### WHAT TO DO:
The records below are to be repeated in full, exactly as they are.

### DATA FOR THIS EXERCISE:

==================================================

(* ===== verification/PlacementTheorems.v ===== *)
(** * Placement: theorems

    What the placement of partitions guarantees over every history of the
    driver, on any resource authority and on the resource managers of
    [ResourceManager]. *)

From S2P Require Import Prelude PyStr PyVal PyNum FteTypes FteState SplitAssigner Partition QueryGraph GraphTheorems ResourceState ResourcePlacement ResourceManager ResourceHistories ResourceStart ResourceTheorems SubmissionWindow WorkerPressure FragmentPlacement PlacementManager PlacementLeases ResourceAuthority PlacementBooks PlacementMemory PlacementFutures.

#[local] Open Scope string_scope.
#[local] Open Scope list_scope.
#[local] Open Scope Z_scope.

Import Placement PlacementManager PlacementCalls.

(** ** A driver with two workers

    A query with one worker stage, its resource manager and two workers on
    two nodes, one of which has room for a single task: for the witnesses and
    for corner cases. *)

(** A registry on which nothing has happened. *)
Definition fresh_driver {A} : Driver A := MkDriver [] [] [] ∅ [] [] [] [] [] [] [] [] [] [] [] ∅ [].

Definition scan_stage : string := "stage:q:node:1:fte".

Definition scan_graph : QueryExecutionGraph := MkGraph "q" "digest" [GraphTheorems.demo_stage "q:node:1:fte" "ray_worker" []] [scan_stage].

Definition scan_allocation : QueryAllocation :=
  MkAllocation (demo_res 8 800 128) [MkNodeAllocation "n1" (demo_res 1 100 32); MkNodeAllocation "n2" (demo_res 7 700 96)] [] 1.

Definition scan_start : Managed :=
  match NewManager.new scan_graph scan_allocation demo_ratio with Ok r => r | Raise _ => (demo_plan, demo_manager) end.

Lemma scan_created : created uid scan_graph scan_allocation demo_ratio scan_start.1 scan_start.2.
Proof.
  constructor; [apply uid_inj|apply uid_nonempty|vm_compute; reflexivity| |].
  - split; [vm_compute; reflexivity|]. intros n [->| ->%list_elem_of_singleton]%elem_of_cons []; vm_compute; discriminate.
  - assert (Hok : match NewManager.new scan_graph scan_allocation demo_ratio with Ok _ => true | Raise _ => false end = true) by (vm_compute; reflexivity).
    unfold scan_start. by destruct (NewManager.new scan_graph scan_allocation demo_ratio) as [[p m]|e].
Qed.

Definition scan_context : list (pyval * pyval) := pd_lit [("resource_query_id", PStr "q"); ("resource_stage_id", PStr scan_stage)].

Definition scan_partition (i : Z) : FteTaskPartition :=
  MkPartition (MkFteTaskId "q" 1 i) 0 4 4 None None (Some 60) STANDARD true false false false [] [] None [] PNone [] true false None None.

Definition scan_fragment : Fragment := MkFragment (Some scan_context) 1 [(0, scan_partition 0); (1, scan_partition 1); (2, scan_partition 2)].

Definition scan_key (i : Z) : PartitionKey := ("q", "f", i).

(** The manager, the fragment and the workers are registered. *)
Definition scan_setup : list (call Managed) :=
  [RegisterManager "q" scan_start; RegisterFragment ("q", "f") scan_fragment; RegisterScheduler "q";
   NewHandle 100 "n1" "w1"; NewHandle 200 "n2" "w2"].

Definition scan_demand : Demand := MkDemand (PInt 60) STANDARD None None.

(** Two partitions ask for a worker, and the attempt of the first starts. *)
Definition scan_calls : list (call Managed) :=
  scan_setup ++ [RequestFor 0 (scan_key 0) 10; Acquire 0 (scan_key 1) scan_demand 11;
    TaskStarted 0 (scan_key 0) (RObj (MkFteTaskAttemptId (MkFteTaskId "q" 1 0) 0)) (pd_lit [("memory_requirement_bytes", PInt 60)])].

#[export] Instance scan_authority : Authority Managed := manager_authority uid.

Abbreviation scan_driver := (run 30 60 scan_calls (@fresh_driver Managed)).

(** ** Starting points *)

Lemma fresh_roomy {A} : all_roomy (@fresh_driver A).
Proof. constructor. Qed.


Lemma fresh_tidy {A} `{AuthorityLaws A} foreign : tidy foreign (@fresh_driver A).
Proof.
  constructor; cbn; try done.
  - intros k f Hf. by apply elem_of_nil in Hf.
  - split_and!; apply NoDup_nil_2.
  - intros q a x Hq. by apply lookup_named in Hq as [_ Hq].
Qed.

(** ** Theorems *)

(** C9: over every history of the driver, in which partitions are placed,
    replaced and released, workers fail, queries end and calls raise, the
    memory that is booked on a worker, for its running attempts and for the
    partitions reserved on it, never exceeds the worker's capacity, provided
    that an attempt is started with no more memory than was reserved for its
    partition on that worker. *)
Theorem workers_within_memory (A : Type) `{Authority A} (wait_period no_matching_period : Z) (cs : list (call A)) :
  all_along wait_period no_matching_period within_reservation cs fresh_driver ->
  forall i h, (run wait_period no_matching_period cs fresh_driver).(d_handles) !! i = Some h ->
  Pressure.total_memory h.(h_pressure) <= h.(h_memory_capacity_bytes).
Proof.
  intros Hc i h Hh. pose proof (run_preserves wait_period no_matching_period _ all_roomy cs _ (roomy_call _ _) Hc fresh_roomy) as Hr.
  by apply (Forall_lookup_1 _ _ _ _ Hr Hh).
Qed.

(** C11: if [acquire] returns a reservation after a history in which every
    attempt was started with no more memory than was reserved for its
    partition on that worker ([within_reservation]), then the worker it names is healthy and on a node that the resource manager of the
    query holds eligible, the memory that was asked for is reserved there for
    the partition and fits the worker, and the tables name this worker as the
    owner and the lease of the reservation as the lease of the partition. *)
Theorem acquired_partition_placed (A : Type) `{Authority A} (wait_period no_matching_period : Z) (cs : list (call A))
    (current : nat) (key : PartitionKey) (dm : Demand) (now : Z) (rv : Reservation) (d' : Driver A) :
  let d := run wait_period no_matching_period cs fresh_driver in
  all_along wait_period no_matching_period within_reservation cs fresh_driver ->
  acquire wait_period current key dm now d = (Ok (inl rv), d') ->
  exists q stage a eligible, resource_identity key.1 d = Ok (q, stage) /\ lookup_manager q d = Ok a /\
    au_eligible_nodes stage a = Ok eligible /\ placed eligible key dm rv d'.
Proof.
  intros d Hc Hacq. pose proof (run_preserves wait_period no_matching_period _ all_roomy cs _ (roomy_call _ _) Hc fresh_roomy) as Hr. fold d in Hr.
  pose proof (wp_use _ _ _ _ _ _ (acquire_wp wait_period current key dm now d Hr) Hacq) as [_ Hp].
  unfold acquire in Hacq. apply sbind_ok in Hacq as (? & ? & [= <- <-] & Hacq). apply sbind_ok in Hacq as (x & ? & [= _ <-] & Hacq).
  apply sbind_ok in Hacq as ([q stage] & ? & [= Hid <-] & Hacq). apply sbind_ok in Hacq as (a & ? & [= Ha <-] & Hacq).
  apply sbind_ok in Hacq as (eligible & ? & [= He <-] & _). exists q, stage, a, eligible. split; [done|]. split; [done|]. split; [done|].
  by apply (Hp q stage a).
Qed.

==================================================

### TASK ANSWER:
(* ===== verification/PlacementTheorems.v ===== *)
(** * Placement: theorems

    What the placement of partitions guarantees over every history of the
    driver, on any resource authority and on the resource managers of
    [ResourceManager]. *)

From S2P Require Import Prelude PyStr PyVal PyNum FteTypes FteState SplitAssigner Partition QueryGraph GraphTheorems ResourceState ResourcePlacement ResourceManager ResourceHistories ResourceStart ResourceTheorems SubmissionWindow WorkerPressure FragmentPlacement PlacementManager PlacementLeases ResourceAuthority PlacementBooks PlacementMemory PlacementFutures.

#[local] Open Scope string_scope.
#[local] Open Scope list_scope.
#[local] Open Scope Z_scope.

Import Placement PlacementManager PlacementCalls.

(** ** A driver with two workers

    A query with one worker stage, its resource manager and two workers on
    two nodes, one of which has room for a single task: for the witnesses and
    for corner cases. *)

(** A registry on which nothing has happened. *)
Definition fresh_driver {A} : Driver A := MkDriver [] [] [] ∅ [] [] [] [] [] [] [] [] [] [] [] ∅ [].

Definition scan_stage : string := "stage:q:node:1:fte".

Definition scan_graph : QueryExecutionGraph := MkGraph "q" "digest" [GraphTheorems.demo_stage "q:node:1:fte" "ray_worker" []] [scan_stage].

Definition scan_allocation : QueryAllocation :=
  MkAllocation (demo_res 8 800 128) [MkNodeAllocation "n1" (demo_res 1 100 32); MkNodeAllocation "n2" (demo_res 7 700 96)] [] 1.

Definition scan_start : Managed :=
  match NewManager.new scan_graph scan_allocation demo_ratio with Ok r => r | Raise _ => (demo_plan, demo_manager) end.

Lemma scan_created : created uid scan_graph scan_allocation demo_ratio scan_start.1 scan_start.2.
Proof.
  constructor; [apply uid_inj|apply uid_nonempty|vm_compute; reflexivity| |].
  - split; [vm_compute; reflexivity|]. intros n [->| ->%list_elem_of_singleton]%elem_of_cons []; vm_compute; discriminate.
  - assert (Hok : match NewManager.new scan_graph scan_allocation demo_ratio with Ok _ => true | Raise _ => false end = true) by (vm_compute; reflexivity).
    unfold scan_start. by destruct (NewManager.new scan_graph scan_allocation demo_ratio) as [[p m]|e].
Qed.

Definition scan_context : list (pyval * pyval) := pd_lit [("resource_query_id", PStr "q"); ("resource_stage_id", PStr scan_stage)].

Definition scan_partition (i : Z) : FteTaskPartition :=
  MkPartition (MkFteTaskId "q" 1 i) 0 4 4 None None (Some 60) STANDARD true false false false [] [] None [] PNone [] true false None None.

Definition scan_fragment : Fragment := MkFragment (Some scan_context) 1 [(0, scan_partition 0); (1, scan_partition 1); (2, scan_partition 2)].

Definition scan_key (i : Z) : PartitionKey := ("q", "f", i).

(** The manager, the fragment and the workers are registered. *)
Definition scan_setup : list (call Managed) :=
  [RegisterManager "q" scan_start; RegisterFragment ("q", "f") scan_fragment; RegisterScheduler "q";
   NewHandle 100 "n1" "w1"; NewHandle 200 "n2" "w2"].

Definition scan_demand : Demand := MkDemand (PInt 60) STANDARD None None.

(** Two partitions ask for a worker, and the attempt of the first starts. *)
Definition scan_calls : list (call Managed) :=
  scan_setup ++ [RequestFor 0 (scan_key 0) 10; Acquire 0 (scan_key 1) scan_demand 11;
    TaskStarted 0 (scan_key 0) (RObj (MkFteTaskAttemptId (MkFteTaskId "q" 1 0) 0)) (pd_lit [("memory_requirement_bytes", PInt 60)])].

#[export] Instance scan_authority : Authority Managed := manager_authority uid.

Abbreviation scan_driver := (run 30 60 scan_calls (@fresh_driver Managed)).

(** ** Starting points *)

Lemma fresh_roomy {A} : all_roomy (@fresh_driver A).
Proof. constructor. Qed.


Lemma fresh_tidy {A} `{AuthorityLaws A} foreign : tidy foreign (@fresh_driver A).
Proof.
  constructor; cbn; try done.
  - intros k f Hf. by apply elem_of_nil in Hf.
  - split_and!; apply NoDup_nil_2.
  - intros q a x Hq. by apply lookup_named in Hq as [_ Hq].
Qed.

(** ** Theorems *)

(** C9: over every history of the driver, in which partitions are placed,
    replaced and released, workers fail, queries end and calls raise, the
    memory that is booked on a worker, for its running attempts and for the
    partitions reserved on it, never exceeds the worker's capacity, provided
    that an attempt is started with no more memory than was reserved for its
    partition on that worker. *)
Theorem workers_within_memory (A : Type) `{Authority A} (wait_period no_matching_period : Z) (cs : list (call A)) :
  all_along wait_period no_matching_period within_reservation cs fresh_driver ->
  forall i h, (run wait_period no_matching_period cs fresh_driver).(d_handles) !! i = Some h ->
  Pressure.total_memory h.(h_pressure) <= h.(h_memory_capacity_bytes).
Proof.
  intros Hc i h Hh. pose proof (run_preserves wait_period no_matching_period _ all_roomy cs _ (roomy_call _ _) Hc fresh_roomy) as Hr.
  by apply (Forall_lookup_1 _ _ _ _ Hr Hh).
Qed.

(** C11: if [acquire] returns a reservation after a history in which every
    attempt was started with no more memory than was reserved for its
    partition on that worker ([within_reservation]), then the worker it names is healthy and on a node that the resource manager of the
    query holds eligible, the memory that was asked for is reserved there for
    the partition and fits the worker, and the tables name this worker as the
    owner and the lease of the reservation as the lease of the partition. *)
Theorem acquired_partition_placed (A : Type) `{Authority A} (wait_period no_matching_period : Z) (cs : list (call A))
    (current : nat) (key : PartitionKey) (dm : Demand) (now : Z) (rv : Reservation) (d' : Driver A) :
  let d := run wait_period no_matching_period cs fresh_driver in
  all_along wait_period no_matching_period within_reservation cs fresh_driver ->
  acquire wait_period current key dm now d = (Ok (inl rv), d') ->
  exists q stage a eligible, resource_identity key.1 d = Ok (q, stage) /\ lookup_manager q d = Ok a /\
    au_eligible_nodes stage a = Ok eligible /\ placed eligible key dm rv d'.
Proof.
  intros d Hc Hacq. pose proof (run_preserves wait_period no_matching_period _ all_roomy cs _ (roomy_call _ _) Hc fresh_roomy) as Hr. fold d in Hr.
  pose proof (wp_use _ _ _ _ _ _ (acquire_wp wait_period current key dm now d Hr) Hacq) as [_ Hp].
  unfold acquire in Hacq. apply sbind_ok in Hacq as (? & ? & [= <- <-] & Hacq). apply sbind_ok in Hacq as (x & ? & [= _ <-] & Hacq).
  apply sbind_ok in Hacq as ([q stage] & ? & [= Hid <-] & Hacq). apply sbind_ok in Hacq as (a & ? & [= Ha <-] & Hacq).
  apply sbind_ok in Hacq as (eligible & ? & [= He <-] & _). exists q, stage, a, eligible. split; [done|]. split; [done|]. split; [done|].
  by apply (Hp q stage a).
Qed.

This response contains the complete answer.